• [Instructions to follow] The reply to the records below should contain exactly the lines from the line with "(n : number)" through the line with "NumberToString : number -> string;", and nothing besides.

(Stored items)

____

(** * Spotify tool execution layer (tools/spotify/src)

    A shallow embedding of the Spotify tools: configuration and input
    schemas, credential resolution, the request executor, the four
    operation handlers and their response mapping.

    Conventions.
    - A JavaScript string is a [string]; every [ascii] is read as one
      UTF-16 code unit in the range 0..255, so [String.length] is
      [.length] and [substring 0 n] is [.slice(0, n)].
    - [undefined] is [None] of an [option]; a raw JSON value is a [json].
    - Numbers, the JSON codec, [toUpperCase], the room on the call stack and
      the URL test of the schema library are the host's: they are the
      fields of the class [Host] and every result holds for each host.
    - [await] is sequencing in the monad [M], which threads the log of the
      reads of the process environment and of the requests sent. *)

From Stdlib Require Import ZArith List String Ascii Bool Lia.
From Stdlib Require Import DecimalString.
Import ListNotations.
Open Scope string_scope.
Open Scope Z_scope.

Set Warnings "-register-all".

(** ** Raw JSON values *)

Inductive json (number : Type) : Type :=
| JNull
| JBool (b : bool)
| JNum (n : number)
| JStr (s : string)
| JArr (items : list (json number))
| JObj (fields : list (string * json number)).

Arguments JNull {number}.
Arguments JBool {number} b.
Arguments JNum {number} n.
Arguments JStr {number} s.
Arguments JArr {number} items.
Arguments JObj {number} fields.

(** ** The host: what the JavaScript runtime and the schema library provide *)

Definition hasColon (s : string) : bool :=
  existsb (Ascii.eqb ":") (list_ascii_of_string s).

Class Host : Type := {
  number : Type;
  (** the number with an integer value: [items.length], a validated [limit] *)
  fromZ : Z -> number;
  (** [true] on the numbers that are falsy: 0, -0 and NaN *)
  numFalsy : number -> bool;
  (** [Number(s)] on a string *)
  StringToNumber : string -> number;
  (** [String(n)] on a number *)
  NumberToString : number -> string;
  JSON_parse : string -> option (json number);
  JSON_stringify : json number -> string;
  toUpperCase : string -> string;
  (** how many nested array conversions the call stack has room for *)
  stackDepth : nat;
  (** the test behind [z.string().url()] *)
  isURL : string -> bool;
  (** a URL read without a base has a scheme, which ends in a colon *)
  isURL_colon : forall s, isURL s = true -> hasColon s = true;
  isURL_default : isURL "https://api.spotify.com/v1" = true
}.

____

• [Output for this exercise]
| JNum (n : number)
| JStr (s : string)
| JArr (items : list (json number))
| JObj (fields : list (string * json number)).

Arguments JNull {number}.
Arguments JBool {number} b.
Arguments JNum {number} n.
Arguments JStr {number} s.
Arguments JArr {number} items.
Arguments JObj {number} fields.

(** ** The host: what the JavaScript runtime and the schema library provide *)

Definition hasColon (s : string) : bool :=
  existsb (Ascii.eqb ":") (list_ascii_of_string s).

Class Host : Type := {
  number : Type;
  (** the number with an integer value: [items.length], a validated [limit] *)
  fromZ : Z -> number;
  (** [true] on the numbers that are falsy: 0, -0 and NaN *)
  numFalsy : number -> bool;
  (** [Number(s)] on a string *)
  StringToNumber : string -> number;
  (** [String(n)] on a number *)
  NumberToString : number -> string;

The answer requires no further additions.